The European Commission considers that Romania has progressed enough so that the developments in the Judiciary should no longer be monitored through a special mechanism.
Admitted into the European Union on January 1, 2007, Romania has remained, until today, a potential member with problems of the community structures. The partners from Brussels have always suspected the various governments from Bucharest, regardless of their avowed ideology and the characters, long-lived or ephemeral, who led them, of trying to circumvent the principles of the rule of law, subordinate the magistrates and stop the anti-corruption fight. The establishment, from the moment of accession, of the so-called Cooperation and Verification Mechanism (CVM), was an instrument through which the European officials could monitor the reforms in the field of Romanian justice.
After almost 16 years, the European Commission considers that the progress made is sufficient to abandon the CVM. As to the three laws recently promulgated by President Klaus Iohannis - on the status of judges and prosecutors, on the organization of the judiciary and on the Superior Council of the Magistracy respectively - the European Commission considers that the opinion issued, in emergency procedure, by the Venice Commission shows that, all in all, things seem to be moving in the right direction.
The positive elements mentioned are related, among others, to the appointment of high-ranking prosecutors, to the guarantees provided against political interference in the activity of the National Anti-Corruption Directorate - DNA or the clear limitation of the powers of the general prosecutor regarding the DNA and DIICOT – the Directorate for Investigating Organized Crime and terrorism. The Commission announces that it will continue to closely monitor the revision process of the Criminal Code and the Criminal Procedure Code, but notes that, so far, progress has been made.
As seen from Brussels, the National Integrity Agency continues to show efficiency. Brussels also noted positive results as regards the investigation and sanctioning of high-level corruption. All in all, the Commission believes that, in the future, Romania must be subject to the same mechanism that applies to all member states and that links the granting of European money to the compliance with the rule of law.

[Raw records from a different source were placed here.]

(* ===== verification/Cooldown.v ===== *)
(** * The process-wide registry of provider cooldowns

    [agent/provider_cooldown.rs].

    An [Instant] is an integer number of milliseconds; every operation that
    reads the clock takes what it reads as an argument. *)
From S2P Require Import Prelude LlmErrors.

(* @src opex-core/src/db/profiles.rs 15-21 SlotEntry *)
Record SlotEntry := mkSlot { provider : str; model : option str; voice : option str }.

(** The map from provider names to the end of their cooldown. *)
(* @src opex-core/src/agent/provider_cooldown.rs 24-26 ProviderCooldowns *)
Record ProviderCooldowns := mkCooldowns { map : gmap str Z }.

(* @src opex-core/src/agent/provider_cooldown.rs 75-77 insert_cooldown *)
Definition insert_cooldown (m : ProviderCooldowns) (provider_name : str) (dur_ms now : Z)
    : ProviderCooldowns := mkCooldowns (<[provider_name := (now + dur_ms)%Z]> (map m)).

(* @src opex-core/src/agent/provider_cooldown.rs 46-49 record_failure *)
Definition record_failure (m : ProviderCooldowns) (provider_name : str)
    (class : LlmErrorClass) (now : Z) : ProviderCooldowns :=
  let dur := (cooldown_duration class * 1000)%Z in
  insert_cooldown m provider_name dur now.

(* @src opex-core/src/agent/provider_cooldown.rs 52-54 record_success *)
Definition record_success (m : ProviderCooldowns) (provider_name : str) : ProviderCooldowns :=
  mkCooldowns (delete provider_name (map m)).

(* @src opex-core/src/agent/provider_cooldown.rs 61-73 is_cooled *)
Definition is_cooled (m : ProviderCooldowns) (provider_name : str) (now : Z)
    : bool * ProviderCooldowns :=
  match map m !! provider_name with
  | None => (false, m)
  | Some until => if (now <? until)%Z then (true, m)
      else (false, mkCooldowns (delete provider_name (map m)))
  end.

(** The loop, on the part of the chain that is left; [clock i] is the time
    read when position [i] is examined. *)
Fixpoint resolve_loop (rest : list SlotEntry) (m : ProviderCooldowns) (clock : nat → Z)
    (idx : nat) : option (SlotEntry * nat) * ProviderCooldowns :=
  match rest with
  | [] => (None, m)
  | entry :: rest' =>
      match is_cooled m (provider entry) (clock idx) with
      | (false, m') => (Some (entry, idx), m')
      | (true, m') => resolve_loop rest' m' clock (S idx)
      end
  end.

(* @src opex-core/src/agent/provider_cooldown.rs 102-115 resolve_next_uncooled *)
Definition resolve_next_uncooled (chain : list SlotEntry) (m : ProviderCooldowns)
    (clock : nat → Z) (chain_idx : nat) : option (SlotEntry * nat) * ProviderCooldowns :=
  resolve_loop (drop (1 + chain_idx) chain) m clock chain_idx.

Lemma resolve_loop_entry rest m clock idx e i :
  (resolve_loop rest m clock idx).1 = Some (e, i) → idx ≤ i ∧ rest !! (i - idx) = Some e.
Proof.
  revert m idx. induction rest as [|x rest IH]; intros m idx; simpl; [done|].
  destruct (is_cooled m (provider x) (clock idx)) as [[] m']; simpl.
  - intros [? He]%IH. split; [lia|]. by replace (i - idx) with (S (i - S idx)) by lia.
  - intros [= -> ->]. by rewrite Nat.sub_diag.
Qed.

(** A reserve is an entry of the chain behind the primary. *)
Lemma resolve_next_uncooled_entry chain m clock chain_idx e i :
  (resolve_next_uncooled chain m clock chain_idx).1 = Some (e, i) →
  chain_idx ≤ i ∧ chain !! S i = Some e.
Proof.
  intros [Hi He]%resolve_loop_entry. split; [done|]. rewrite lookup_drop in He.
  by replace (S i) with (1 + chain_idx + (i - chain_idx)) by lia.
Qed.

Definition cooled (m : ProviderCooldowns) (p : str) (now : Z) : Prop :=
  ∃ u, map m !! p = Some u ∧ (now < u)%Z.

Lemma is_cooled_spec m p now :
  ((is_cooled m p now).1 = true ↔ cooled m p now) ∧
  ((is_cooled m p now).1 = true → (is_cooled m p now).2 = m).
Proof.
  unfold is_cooled, cooled. destruct (map m !! p) as [u|] eqn:Hm.
  - case_if; bool_hyps; simpl; split; try done; split; try done; [by exists u|].
    intros (u' & ? & ?). simplify_eq. lia.
  - simpl. split; [|done]. split; [done|]. by intros (? & ? & _).
Qed.

(** After a failure is recorded the provider is refused exactly for the
    cooldown of the error class, unless it succeeds before; the read that
    finds the window expired removes the entry; other providers are not
    affected. *)
Theorem cooldown_window (m : ProviderCooldowns) (p q : str) (c : LlmErrorClass) (now t : Z) :
  p ≠ q →
  let m' := record_failure m p c now in
  (is_cooled m' p t).1 = (t <? now + cooldown_duration c * 1000)%Z ∧
  ((now + cooldown_duration c * 1000 <= t)%Z → (is_cooled m' p t).2 = mkCooldowns (delete p (map m))) ∧
  (is_cooled (record_success m' p) p t).1 = false ∧
  (is_cooled m' q t).1 = (is_cooled m q t).1.
Proof.
  intros Hpq m'. unfold m', record_failure, insert_cooldown, is_cooled, record_success. cbn [map].
  rewrite lookup_insert_eq, lookup_delete_eq, lookup_insert_ne by done.
  split_and!; [by case_if| |done|].
  - intros Hle. case_if; bool_hyps; [lia|]. simpl. by rewrite delete_insert_eq.
  - destruct (map m !! q); [by case_if|done].
Qed.

(** The search of the reserve chain stops at the first reserve, from the
    given position on, that is not cooling down at the moment it is
    examined; it fails exactly when all of them are; position 0, the live
    primary, is never returned. *)
Theorem resolve_next_uncooled_spec (chain : list SlotEntry) (m : ProviderCooldowns)
    (clock : nat → Z) (chain_idx : nat) :
  match (resolve_next_uncooled chain m clock chain_idx).1 with
  | Some (e, i) =>
      chain_idx ≤ i ∧ chain !! (1 + i) = Some e ∧ ¬ cooled m (provider e) (clock i) ∧
      ∀ j e', chain_idx ≤ j < i → chain !! (1 + j) = Some e' → cooled m (provider e') (clock j)
  | None =>
      ∀ j e', chain_idx ≤ j → chain !! (1 + j) = Some e' → cooled m (provider e') (clock j)
  end.
Proof.
  unfold resolve_next_uncooled.
  assert (∀ rest k, rest = drop (1 + k) chain →
    match (resolve_loop rest m clock k).1 with
    | Some (e, i) => k ≤ i ∧ chain !! (1 + i) = Some e ∧ ¬ cooled m (provider e) (clock i) ∧
        ∀ j e', k ≤ j < i → chain !! (1 + j) = Some e' → cooled m (provider e') (clock j)
    | None => ∀ j e', k ≤ j → chain !! (1 + j) = Some e' → cooled m (provider e') (clock j)
    end) as Hgen; [|by apply Hgen].
  induction rest as [|entry rest IH]; intros k Hrest; cbn [resolve_loop].
  - intros j e' Hj He. apply lookup_lt_Some in He. apply (f_equal length) in Hrest.
    rewrite length_drop in Hrest. simpl in Hrest. lia.
  - assert (chain !! (1 + k) = Some entry) as Hk.
    { rewrite <-(Nat.add_0_r (1 + k)), <-lookup_drop, <-Hrest. done. }
    assert (rest = drop (1 + S k) chain) as Hrest'.
    { replace (1 + S k) with ((1 + k) + 1) by lia. rewrite <-drop_drop, <-Hrest. done. }
    destruct (is_cooled_spec m (provider entry) (clock k)) as [Hc Hsame].
    destruct (is_cooled m (provider entry) (clock k)) as [b m'] eqn:Hq.
    cbn [fst snd] in *. destruct b.
    + rewrite (Hsame eq_refl). specialize (IH (S k) Hrest').
      destruct (resolve_loop rest m clock (S k)).1 as [[e i]|].
      * destruct IH as (? & ? & ? & IH). split_and!; [lia|done|done|].
        intros j e' Hj He. destruct (decide (j = k)) as [->|];
          [simplify_eq; by apply Hc|apply (IH j); [lia|done]].
      * intros j e' Hj He. destruct (decide (j = k)) as [->|];
          [simplify_eq; by apply Hc|apply (IH j); [lia|done]].
    + split_and!; [lia|done| |intros; lia]. intros ?%Hc. done.
Qed.

Lemma cooldown_window_witness :
  bs "a" ≠ bs "b" ∧
  (is_cooled (record_failure (mkCooldowns ∅) (bs "a") RateLimit 0) (bs "a") 59999).1 = true.
Proof.
  assert (bs "a" ≠ bs "b") as Hne by done. split; [exact Hne|].
  destruct (cooldown_window (mkCooldowns ∅) (bs "a") (bs "b") RateLimit 0 59999 Hne) as (-> & _).
  reflexivity.
Defined.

Procedurally, the Commission's evaluation is only a stage. The final decision on lifting the monitoring of the Romanian judiciary depends on the opinion of the Council, which includes the 27 member states, and on that of the European Parliament.
For the moment, though, the political class in Bucharest has rejoiced. Romania, President Iohannis claims, has demonstrated political will and, above all, a strong support of the citizens to correct any deviation from a democratic path and to quickly resume reforms. The authorities in Bucharest remain firmly anchored in the pro-European vision, based on unity, democracy and the rule of law - the Liberal leader of the coalition government, Nicolae Ciucă also said. "The Iohannis regime does not escape European monitoring" - believes, however, the opposition USR leader, Cătălin Drulă, who recalls that developments in the country will be evaluated through the general mechanism, applicable to all EU member states. (LS)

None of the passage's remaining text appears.